Introduced as a way to protect pedestrians and motorists, the proposed ordinance says pedestrians can only be in an intersection for as long as it takes to cross the street.
But supporters of have made it clear that it’s intended to cut back on the growing number of people asking for money on the city’s medians and highway exits.
Police say complaints about panhandlers has spiked in the last year.
Testifying before a city council committee, John Bordeau, who lives in the Historic Northeast neighborhood, said panhandlers often gather at the intersection of The Paseo and Independence Avenue.
“People come off of I-35 over the bridge there and the first thing they see is people at almost every corner at almost every time of day… they typically leave behind an ocean of trash,” Bordeau said.
Bordeau said not only does that give a bad first impression of his neighborhood —it’s also a safety risk.
“I’ve seen rear-end accidents because of people stopping to give money, I have seen people on the corners step into the lanes with their signs and you have to avoid them,” Bordeau said.
Diane Faelber is an Uber driver, who lives in the Scarritt Renaissance neighborhood. She said she sometimes feels threatened by panhandlers.
“I come up on medians and people are sitting there with their feet out in the street, daring you to hit them,” Faelber said. “They come approaching the cars in an aggressive manner.”
But Jeremy Ruzich, who also lives in the Historic Northeast, said banning people from medians and highway exits doesn’t solve the problem — it just hides it.
“None of us want to see our fellow citizens resorting to panhandling. But I ask if our consciences would be OK with us pushing them out of sight and fooling ourselves into thinking that these complex poverty-based problems are solved,”
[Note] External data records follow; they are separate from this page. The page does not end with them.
Lemma cacheKey_determines_input_witness :
  ImageProcessor.cacheKey (png_100x100_head ++ one_byte)%list webp_only
  <> ImageProcessor.cacheKey (png_100x100_head ++ two_bytes)%list webp_only.
Proof.
  apply (cacheKey_determines_input (png_100x100_head ++ one_byte)%list
           (png_100x100_head ++ two_bytes)%list webp_only webp_only).
  intros H. discriminate H.
Defined.

(** ** The dominant colour *)

Lemma rgb_string_inj (r g b r' g' b' : Z) :
  rgb_string r g b = rgb_string r' g' b' -> (r, g, b) = (r', g', b').
Proof.
  unfold rgb_string. intros H. simpl in H. injection H as H.
  apply show_Z_delimited in H; try reflexivity. destruct H as (-> & _ & H).
  injection H as H.
  apply show_Z_delimited in H; try reflexivity. destruct H as (-> & _ & H).
  injection H as H.
  apply show_Z_delimited in H; try reflexivity. destruct H as (-> & _ & _).
  reflexivity.
Qed.

(** X10.  The string [getDominantColor] returns determines the colour:
    different colours get different texts, in processors/analyze.ts and
    in ImageProcessor.ts alike; a failure of the probe is passed on by
    the former and wrapped with the operation "getDominantColor" by the
    latter. *)
Theorem getDominantColor_faithful (c1 c2 : Z * Z * Z) (e : JsError) :
  (c1 <> c2 ->
   ImageAnalyzer_getDominantColor (Fulfilled c1)
   <> ImageAnalyzer_getDominantColor (Fulfilled c2)
   /\ ImageProcessor.getDominantColor (Fulfilled c1)
      <> ImageProcessor.getDominantColor (Fulfilled c2))
  /\ ImageAnalyzer_getDominantColor (Rejected e) = Rejected e
  /\ ImageProcessor.getDominantColor (Rejected e)
     = Rejected (ImageProcessingError "Failed to get dominant color" (Some e)
                   (Some "getDominantColor")).
Proof.
  destruct c1 as [[r g] b], c2 as [[r' g'] b'].
  split; [|split; reflexivity].
  intros Hne.
  split; intros H; apply Hne;
    cbn [ImageAnalyzer_getDominantColor ImageProcessor.getDominantColor
         ImageProcessor.wrap] in H;
    apply rgb_string_inj; congruence.
Qed.

Lemma getDominantColor_faithful_witness :
  ImageProcessor.getDominantColor (Fulfilled (255, 0, 0))
  <> ImageProcessor.getDominantColor (Fulfilled (25, 50, 0)).
Proof.
  apply (getDominantColor_faithful (255, 0, 0) (25, 50, 0) (PlainError "unused")).
  intros H. discriminate H.
Defined.

(** ** Validation and errors in the queued revision *)

Lemma trimStart_nonblank (s : string) :
  blank s = false ->
  exists c s', trimStart s = String c s' /\ is_space c = false.
Proof.
  induction s as [|c s IH]; simpl; [discriminate|].
  destruct (is_space c) eqn:Ec; simpl; [exact IH|]. eauto.
Qed.

Lemma trimStart_ends_nonspace (x : string) (c : ascii) :
  is_space c = false -> trimStart (x ++ String c EmptyString) <> EmptyString.
Proof.
  intros Hc. induction x as [|a x IH]; simpl.
  - rewrite Hc. discriminate.
  - destruct (is_space a); [exact IH | discriminate].
Qed.

Lemma rev_string_nonempty (s : string) : s <> EmptyString -> rev_string s <> EmptyString.
Proof.
  destruct s as [|c s]; [congruence|]. intros _. simpl.
  destruct (rev_string s); discriminate.
Qed.

Lemma trim_nonblank (s : string) : blank s = false -> trim s <> EmptyString.
Proof.
  intros H. destruct (trimStart_nonblank s H) as (c & s' & Hs & Hc).
  unfold trim. rewrite Hs. simpl.
  apply rev_string_nonempty. now apply trimStart_ends_nonspace.
Qed.

(** X11.  [validateInput] has exactly two complaints: it throws for
    the empty buffer and for a string of white space only (the empty
    string included), and accepts every other buffer and string. *)
Theorem validateInput_rejects_exactly (input : Input) :
  (Queued.validateInput input = None
   <-> match input with
       | InBuffer b => b <> []
       | InString s => blank s = false
       end)
  /\ (forall err, Queued.validateInput input = Some err ->
        err = match input with
              | InBuffer _ => ImageProcessingError "Empty buffer provided" None None
              | InString _ => ImageProcessingError "Empty string provided" None None
              end).
Proof.
  destruct input as [b|s]; simpl.
  - split.
    + destruct b; simpl; split; congruence.
    + intros err. destruct b; simpl; congruence.
  - destruct (blank s) eqn:Hb.
    + rewrite (trim_blank s Hb). simpl. split; [split; discriminate | congruence].
    + pose proof (trim_nonblank s Hb) as Hne.
      apply String.eqb_neq in Hne. rewrite Hne. simpl.
      split; [split; reflexivity | discriminate].
Qed.

(** The pipeline of the queued [process] when only a format and a
    quality are given. *)
Lemma Queued_steps_format_only (format : jsval) (q : Z) :
  Queued.steps [("format", format); ("quality", JNum q)]
  = when (truthy format) (ToFormat format (JNum q)).
Proof.
  reflexivity.
Qed.

(** X12.  [convert] of the queued revision.  An input that fails
    validation is rejected with "Failed to convert image" tagged
    "convert image", the validation error as its cause, and nothing
    else happens.  For a valid input that misses the cache the engine
    is handed exactly one encode step, with the given quality or with
    80 when none is given. *)
Theorem convert_pipeline (engine : Engine) (t_get t_scan t_stamp : Z)
        (input : Input) (format : jsval) (quality : option Z) (w : World) :
  let q := match quality with Some q => q | None => 80 end in
  (forall err, Queued.validateInput input = Some err ->
     Queued.convert engine t_get t_scan t_stamp input format quality w
     = (Rejected (ImageProcessingError "Failed to convert image" (Some err)
                    (Some "convert image")), w))
  /\ (Queued.validateInput input = None ->
      truthy format = true ->
      fst (get t_get (Queued.getCacheKey input [("format", format); ("quality", JNum q)])
               (imageCache w)) = None ->
      engine_log (snd (Queued.convert engine t_get t_scan t_stamp input format
                                      quality w))
      = (engine_log w ++ [(input, [ToFormat format (JNum q)])])%list).
Proof.
  intros q. unfold Queued.convert. fold q. split.
  - intros err Hv. now rewrite Hv.
  - intros Hv Hf Hmiss. rewrite Hv. unfold Queued.process. rewrite Hv.
    destruct (get t_get _ (imageCache w)) as [cached c1]. simpl in Hmiss.
    subst cached. rewrite Queued_steps_format_only, Hf. simpl.
    destruct (engine input [ToFormat format (JNum q)]); reflexivity.
Qed.

Lemma convert_pipeline_witness :
  engine_log (snd (Queued.convert rejecting_engine 1 1 1 (InBuffer one_byte)
                                  (JStr "webp") None fresh_world))
  = [(InBuffer one_byte, [ToFormat (JStr "webp") (JNum 80)])].
Proof.
  apply (convert_pipeline rejecting_engine 1 1 1 (InBuffer one_byte)
           (JStr "webp") None fresh_world).
  - reflexivity.
  - reflexivity.
  - reflexivity.
Defined.

Lemma root_cause_validation (input : Input) (err : JsError) :
  Queued.validateInput input = Some err -> root_cause err = err.
Proof.
  destruct input as [b|s]; simpl.
  - destruct (Nat.eqb (List.length b) 0); [|discriminate]. now intros [= <-].
  - destruct (negb _); [|discriminate]. now intros [= <-].
Qed.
Several people testified that enacting this proposal could push homeless people or people dealing with mental illness to seek social service resources rather than ask for money from drivers.
Austin Strassle, a mental health caseworker for Truman Medical Centers, says his clients have often had negative experiences with social service agencies. He says they sometimes face discrimination, especially based on sexual orientation or gender identity.
“I believe that this ordinance further criminalizes poverty, addiction, mental illness, and homelessness — all under the guise of pedestrian safety,” Strassle said.
Councilwoman Jolie Justus agreed. She said no single proposal will solve the systemic issues that result in people being homeless or asking for money.
But she said they can write a measure that makes it safer to walk in the city.
“I also want to make sure that if we’re going to pass a pedestrian ordinance that it is truly a pedestrian safety ordinance,” Justus said.
The transportation and infrastructure committee will revisit the issue September 27.